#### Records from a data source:
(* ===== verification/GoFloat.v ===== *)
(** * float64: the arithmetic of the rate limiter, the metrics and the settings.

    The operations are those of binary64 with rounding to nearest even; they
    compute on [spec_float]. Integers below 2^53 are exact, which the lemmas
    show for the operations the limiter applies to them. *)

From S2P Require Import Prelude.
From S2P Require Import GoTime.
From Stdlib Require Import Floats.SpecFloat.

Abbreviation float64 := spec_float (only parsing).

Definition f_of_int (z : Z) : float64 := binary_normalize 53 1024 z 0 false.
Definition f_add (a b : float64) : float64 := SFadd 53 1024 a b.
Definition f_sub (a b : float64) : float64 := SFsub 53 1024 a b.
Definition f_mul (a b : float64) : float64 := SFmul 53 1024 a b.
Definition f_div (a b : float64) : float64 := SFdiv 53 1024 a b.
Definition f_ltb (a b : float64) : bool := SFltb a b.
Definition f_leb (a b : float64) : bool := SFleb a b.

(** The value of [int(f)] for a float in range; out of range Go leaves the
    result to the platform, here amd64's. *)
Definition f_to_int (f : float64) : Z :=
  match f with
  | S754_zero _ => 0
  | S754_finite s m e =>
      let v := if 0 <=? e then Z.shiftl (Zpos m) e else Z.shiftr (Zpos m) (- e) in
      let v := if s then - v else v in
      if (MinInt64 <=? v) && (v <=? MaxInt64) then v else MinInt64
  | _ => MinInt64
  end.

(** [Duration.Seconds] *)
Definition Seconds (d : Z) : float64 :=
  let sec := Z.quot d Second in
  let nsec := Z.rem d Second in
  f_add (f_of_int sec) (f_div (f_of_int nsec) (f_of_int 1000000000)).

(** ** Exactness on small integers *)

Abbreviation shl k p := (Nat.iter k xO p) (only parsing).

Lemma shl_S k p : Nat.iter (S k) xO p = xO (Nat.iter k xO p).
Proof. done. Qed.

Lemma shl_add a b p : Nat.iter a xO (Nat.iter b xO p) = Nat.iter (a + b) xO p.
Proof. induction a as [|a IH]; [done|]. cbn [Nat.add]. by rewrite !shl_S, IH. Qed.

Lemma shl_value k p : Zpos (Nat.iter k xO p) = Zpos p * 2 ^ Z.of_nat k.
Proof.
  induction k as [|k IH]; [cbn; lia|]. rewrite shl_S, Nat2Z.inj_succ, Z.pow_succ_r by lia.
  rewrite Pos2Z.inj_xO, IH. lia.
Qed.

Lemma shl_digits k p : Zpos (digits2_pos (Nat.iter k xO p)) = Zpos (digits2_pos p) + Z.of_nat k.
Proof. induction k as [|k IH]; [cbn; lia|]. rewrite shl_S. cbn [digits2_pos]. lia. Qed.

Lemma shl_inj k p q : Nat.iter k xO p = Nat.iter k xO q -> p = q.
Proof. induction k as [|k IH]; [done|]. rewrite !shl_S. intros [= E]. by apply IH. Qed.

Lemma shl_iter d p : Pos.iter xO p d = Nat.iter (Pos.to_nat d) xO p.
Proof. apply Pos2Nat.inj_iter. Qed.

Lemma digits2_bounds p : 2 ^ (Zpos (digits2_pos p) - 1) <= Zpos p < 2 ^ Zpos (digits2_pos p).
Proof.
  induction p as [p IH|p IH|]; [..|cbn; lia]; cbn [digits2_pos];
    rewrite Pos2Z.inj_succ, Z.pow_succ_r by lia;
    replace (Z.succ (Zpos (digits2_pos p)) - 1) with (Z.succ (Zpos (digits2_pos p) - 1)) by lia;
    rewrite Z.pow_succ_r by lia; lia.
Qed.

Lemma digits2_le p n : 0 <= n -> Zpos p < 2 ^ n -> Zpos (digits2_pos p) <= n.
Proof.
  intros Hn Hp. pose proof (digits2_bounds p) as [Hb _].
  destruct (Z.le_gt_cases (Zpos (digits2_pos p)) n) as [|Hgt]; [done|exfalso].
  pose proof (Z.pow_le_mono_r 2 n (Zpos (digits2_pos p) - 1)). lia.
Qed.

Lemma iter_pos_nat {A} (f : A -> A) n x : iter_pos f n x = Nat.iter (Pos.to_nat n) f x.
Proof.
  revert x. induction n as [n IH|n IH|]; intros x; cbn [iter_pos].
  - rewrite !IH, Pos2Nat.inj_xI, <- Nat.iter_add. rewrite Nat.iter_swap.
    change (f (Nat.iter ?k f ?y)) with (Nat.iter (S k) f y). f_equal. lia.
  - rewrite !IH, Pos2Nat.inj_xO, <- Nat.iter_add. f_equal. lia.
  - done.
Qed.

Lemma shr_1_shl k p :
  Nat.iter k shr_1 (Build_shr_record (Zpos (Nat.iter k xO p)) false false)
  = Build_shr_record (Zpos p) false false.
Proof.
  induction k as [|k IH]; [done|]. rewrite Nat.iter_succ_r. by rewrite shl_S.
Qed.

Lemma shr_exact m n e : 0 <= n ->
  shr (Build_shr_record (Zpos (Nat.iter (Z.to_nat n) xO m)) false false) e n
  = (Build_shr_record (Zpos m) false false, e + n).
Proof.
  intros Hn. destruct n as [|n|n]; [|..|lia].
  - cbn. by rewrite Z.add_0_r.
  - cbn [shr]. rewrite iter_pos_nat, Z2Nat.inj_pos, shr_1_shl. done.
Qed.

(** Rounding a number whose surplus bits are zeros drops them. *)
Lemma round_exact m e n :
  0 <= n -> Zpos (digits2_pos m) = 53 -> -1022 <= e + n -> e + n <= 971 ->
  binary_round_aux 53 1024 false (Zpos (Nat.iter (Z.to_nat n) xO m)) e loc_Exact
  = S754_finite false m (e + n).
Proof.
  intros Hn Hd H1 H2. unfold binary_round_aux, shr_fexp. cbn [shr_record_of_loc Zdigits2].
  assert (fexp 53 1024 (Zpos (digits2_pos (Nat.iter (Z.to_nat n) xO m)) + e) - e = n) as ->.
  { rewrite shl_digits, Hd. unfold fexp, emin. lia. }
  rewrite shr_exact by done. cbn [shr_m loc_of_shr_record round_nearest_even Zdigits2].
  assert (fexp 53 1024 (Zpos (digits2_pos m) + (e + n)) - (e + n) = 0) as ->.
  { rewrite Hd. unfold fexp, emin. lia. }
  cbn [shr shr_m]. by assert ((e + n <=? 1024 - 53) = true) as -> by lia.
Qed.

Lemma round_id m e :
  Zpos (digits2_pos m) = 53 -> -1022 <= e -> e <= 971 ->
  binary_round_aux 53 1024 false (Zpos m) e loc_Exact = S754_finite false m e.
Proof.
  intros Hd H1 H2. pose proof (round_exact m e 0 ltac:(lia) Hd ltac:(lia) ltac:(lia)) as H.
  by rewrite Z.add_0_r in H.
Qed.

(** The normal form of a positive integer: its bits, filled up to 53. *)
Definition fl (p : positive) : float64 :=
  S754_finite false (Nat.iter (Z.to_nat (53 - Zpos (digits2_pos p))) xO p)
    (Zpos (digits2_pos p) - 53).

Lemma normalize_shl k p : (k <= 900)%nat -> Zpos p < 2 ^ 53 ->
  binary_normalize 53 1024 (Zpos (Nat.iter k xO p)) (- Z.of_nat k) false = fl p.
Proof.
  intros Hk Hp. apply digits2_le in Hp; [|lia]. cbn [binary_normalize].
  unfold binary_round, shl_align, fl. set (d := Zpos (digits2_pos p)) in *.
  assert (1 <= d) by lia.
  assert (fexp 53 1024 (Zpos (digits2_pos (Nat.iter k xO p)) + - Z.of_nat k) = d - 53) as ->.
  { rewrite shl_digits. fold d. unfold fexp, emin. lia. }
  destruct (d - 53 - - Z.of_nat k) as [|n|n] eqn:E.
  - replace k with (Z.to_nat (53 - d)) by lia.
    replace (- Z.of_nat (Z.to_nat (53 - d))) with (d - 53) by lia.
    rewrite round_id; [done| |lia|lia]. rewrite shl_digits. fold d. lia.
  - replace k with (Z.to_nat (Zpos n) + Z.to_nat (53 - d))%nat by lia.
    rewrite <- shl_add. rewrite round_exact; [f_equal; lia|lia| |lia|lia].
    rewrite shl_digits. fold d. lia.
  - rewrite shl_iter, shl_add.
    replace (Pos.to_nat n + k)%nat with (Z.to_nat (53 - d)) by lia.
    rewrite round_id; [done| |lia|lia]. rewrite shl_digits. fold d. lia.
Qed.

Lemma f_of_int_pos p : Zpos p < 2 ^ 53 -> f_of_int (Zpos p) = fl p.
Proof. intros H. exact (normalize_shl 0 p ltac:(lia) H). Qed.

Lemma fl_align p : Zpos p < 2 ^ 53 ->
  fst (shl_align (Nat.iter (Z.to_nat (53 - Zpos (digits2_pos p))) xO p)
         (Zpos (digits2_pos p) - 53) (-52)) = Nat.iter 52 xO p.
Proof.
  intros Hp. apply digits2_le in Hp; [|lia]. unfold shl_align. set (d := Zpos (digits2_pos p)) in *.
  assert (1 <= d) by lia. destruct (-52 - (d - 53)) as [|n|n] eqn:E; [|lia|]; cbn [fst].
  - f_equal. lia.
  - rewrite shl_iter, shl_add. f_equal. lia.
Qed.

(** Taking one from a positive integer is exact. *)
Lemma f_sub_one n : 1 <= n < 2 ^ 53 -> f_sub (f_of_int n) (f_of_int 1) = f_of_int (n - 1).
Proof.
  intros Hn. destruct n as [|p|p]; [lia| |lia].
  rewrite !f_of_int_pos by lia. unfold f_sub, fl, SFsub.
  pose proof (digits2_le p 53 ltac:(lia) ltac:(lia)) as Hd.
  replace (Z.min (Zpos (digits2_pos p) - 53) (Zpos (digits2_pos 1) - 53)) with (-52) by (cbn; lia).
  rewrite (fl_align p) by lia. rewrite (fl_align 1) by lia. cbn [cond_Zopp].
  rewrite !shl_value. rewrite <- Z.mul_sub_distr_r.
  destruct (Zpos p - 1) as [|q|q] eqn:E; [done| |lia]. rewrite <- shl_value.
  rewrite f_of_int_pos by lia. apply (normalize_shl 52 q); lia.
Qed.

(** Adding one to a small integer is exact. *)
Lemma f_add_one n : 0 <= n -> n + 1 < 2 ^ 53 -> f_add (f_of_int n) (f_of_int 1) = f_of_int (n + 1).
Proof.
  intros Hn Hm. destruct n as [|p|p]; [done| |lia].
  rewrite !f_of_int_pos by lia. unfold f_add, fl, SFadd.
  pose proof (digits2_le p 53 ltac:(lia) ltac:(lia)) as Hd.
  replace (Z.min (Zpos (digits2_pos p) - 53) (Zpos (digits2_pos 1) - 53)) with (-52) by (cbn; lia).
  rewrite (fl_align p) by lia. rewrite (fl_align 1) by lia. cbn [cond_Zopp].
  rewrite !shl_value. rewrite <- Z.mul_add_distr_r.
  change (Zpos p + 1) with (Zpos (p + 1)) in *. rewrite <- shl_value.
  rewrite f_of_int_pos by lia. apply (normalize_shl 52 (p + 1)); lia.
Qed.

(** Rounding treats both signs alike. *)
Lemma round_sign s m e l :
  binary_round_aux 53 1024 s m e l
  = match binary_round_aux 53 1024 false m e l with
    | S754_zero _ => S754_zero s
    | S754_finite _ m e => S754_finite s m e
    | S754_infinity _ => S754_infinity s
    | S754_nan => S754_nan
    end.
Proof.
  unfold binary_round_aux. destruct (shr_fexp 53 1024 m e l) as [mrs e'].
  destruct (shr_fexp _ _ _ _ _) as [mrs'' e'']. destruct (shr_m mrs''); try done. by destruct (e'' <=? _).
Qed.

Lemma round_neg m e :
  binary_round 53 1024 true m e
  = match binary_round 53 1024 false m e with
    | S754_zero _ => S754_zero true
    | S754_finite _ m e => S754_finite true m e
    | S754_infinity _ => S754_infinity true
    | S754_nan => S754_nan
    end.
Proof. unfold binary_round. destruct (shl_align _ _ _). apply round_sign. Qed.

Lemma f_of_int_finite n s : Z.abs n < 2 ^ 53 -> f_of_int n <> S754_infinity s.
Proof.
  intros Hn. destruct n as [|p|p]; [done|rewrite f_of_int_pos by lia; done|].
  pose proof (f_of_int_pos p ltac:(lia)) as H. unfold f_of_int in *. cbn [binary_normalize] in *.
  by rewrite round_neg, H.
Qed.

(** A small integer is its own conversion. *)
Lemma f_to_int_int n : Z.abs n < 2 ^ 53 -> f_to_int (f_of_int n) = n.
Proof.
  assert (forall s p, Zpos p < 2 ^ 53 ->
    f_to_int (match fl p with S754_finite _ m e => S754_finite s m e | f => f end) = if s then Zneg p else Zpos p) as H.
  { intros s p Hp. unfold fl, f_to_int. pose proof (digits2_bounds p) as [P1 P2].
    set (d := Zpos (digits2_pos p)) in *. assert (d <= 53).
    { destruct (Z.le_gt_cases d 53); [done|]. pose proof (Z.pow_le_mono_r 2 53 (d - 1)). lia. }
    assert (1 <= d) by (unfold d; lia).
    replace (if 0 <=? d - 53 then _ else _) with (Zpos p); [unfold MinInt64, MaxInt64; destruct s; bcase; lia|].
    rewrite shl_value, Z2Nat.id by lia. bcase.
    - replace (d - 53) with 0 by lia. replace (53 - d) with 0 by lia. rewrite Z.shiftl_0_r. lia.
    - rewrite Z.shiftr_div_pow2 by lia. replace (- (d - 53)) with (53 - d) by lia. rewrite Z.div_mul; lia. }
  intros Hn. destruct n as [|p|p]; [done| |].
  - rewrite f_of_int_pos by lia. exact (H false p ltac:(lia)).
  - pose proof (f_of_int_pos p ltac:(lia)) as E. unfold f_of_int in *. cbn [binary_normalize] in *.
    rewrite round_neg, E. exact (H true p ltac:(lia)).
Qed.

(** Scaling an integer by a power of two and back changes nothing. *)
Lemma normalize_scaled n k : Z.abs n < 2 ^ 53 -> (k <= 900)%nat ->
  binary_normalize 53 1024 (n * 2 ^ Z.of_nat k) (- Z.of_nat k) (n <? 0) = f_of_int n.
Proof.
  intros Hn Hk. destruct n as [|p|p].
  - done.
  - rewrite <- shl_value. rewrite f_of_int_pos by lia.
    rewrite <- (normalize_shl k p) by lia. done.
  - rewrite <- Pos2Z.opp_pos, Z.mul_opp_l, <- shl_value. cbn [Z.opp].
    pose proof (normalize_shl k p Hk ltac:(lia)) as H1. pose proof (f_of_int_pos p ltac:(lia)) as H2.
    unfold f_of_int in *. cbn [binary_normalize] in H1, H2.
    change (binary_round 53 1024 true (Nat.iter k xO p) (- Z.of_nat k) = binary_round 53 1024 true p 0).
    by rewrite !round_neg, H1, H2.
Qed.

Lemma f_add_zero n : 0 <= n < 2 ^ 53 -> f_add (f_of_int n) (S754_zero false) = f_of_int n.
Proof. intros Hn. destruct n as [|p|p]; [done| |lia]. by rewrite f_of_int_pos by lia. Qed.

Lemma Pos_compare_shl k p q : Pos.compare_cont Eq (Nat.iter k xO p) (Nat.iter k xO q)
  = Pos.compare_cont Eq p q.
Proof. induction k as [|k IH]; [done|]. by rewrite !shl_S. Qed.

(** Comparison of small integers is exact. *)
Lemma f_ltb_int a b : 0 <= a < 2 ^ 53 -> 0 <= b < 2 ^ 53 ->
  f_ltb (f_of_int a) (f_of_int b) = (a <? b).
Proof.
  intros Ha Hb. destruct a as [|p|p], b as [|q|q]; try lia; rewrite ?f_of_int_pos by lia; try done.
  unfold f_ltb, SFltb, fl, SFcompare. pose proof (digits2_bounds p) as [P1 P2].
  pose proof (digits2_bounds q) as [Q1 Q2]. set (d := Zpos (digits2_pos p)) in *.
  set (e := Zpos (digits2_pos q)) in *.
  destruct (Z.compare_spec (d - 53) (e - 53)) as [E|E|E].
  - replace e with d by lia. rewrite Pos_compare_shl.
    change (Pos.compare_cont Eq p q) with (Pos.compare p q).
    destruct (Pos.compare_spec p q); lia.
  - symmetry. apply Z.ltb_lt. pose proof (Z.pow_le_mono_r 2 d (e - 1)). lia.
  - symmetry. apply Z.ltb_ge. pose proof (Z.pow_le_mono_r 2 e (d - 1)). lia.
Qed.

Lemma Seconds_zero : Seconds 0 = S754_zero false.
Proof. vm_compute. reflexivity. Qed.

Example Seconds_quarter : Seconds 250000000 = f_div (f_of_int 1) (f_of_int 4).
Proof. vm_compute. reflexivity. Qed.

#### EXERCISE:
Write out the lines of the entries, word for word, from the first through the one containing "Definition f_add (a", and stop at that line.

#### YOUR SOLUTION:
(* ===== verification/GoFloat.v ===== *)
(** * float64: the arithmetic of the rate limiter, the metrics and the settings.

    The operations are those of binary64 with rounding to nearest even; they
    compute on [spec_float]. Integers below 2^53 are exact, which the lemmas
    show for the operations the limiter applies to them. *)

From S2P Require Import Prelude.
From S2P Require Import GoTime.
From Stdlib Require Import Floats.SpecFloat.

Abbreviation float64 := spec_float (only parsing).

Definition f_of_int (z : Z) : float64 := binary_normalize 53 1024 z 0 false.
Definition f_add (a b : float64) : float64 := SFadd 53 1024 a b.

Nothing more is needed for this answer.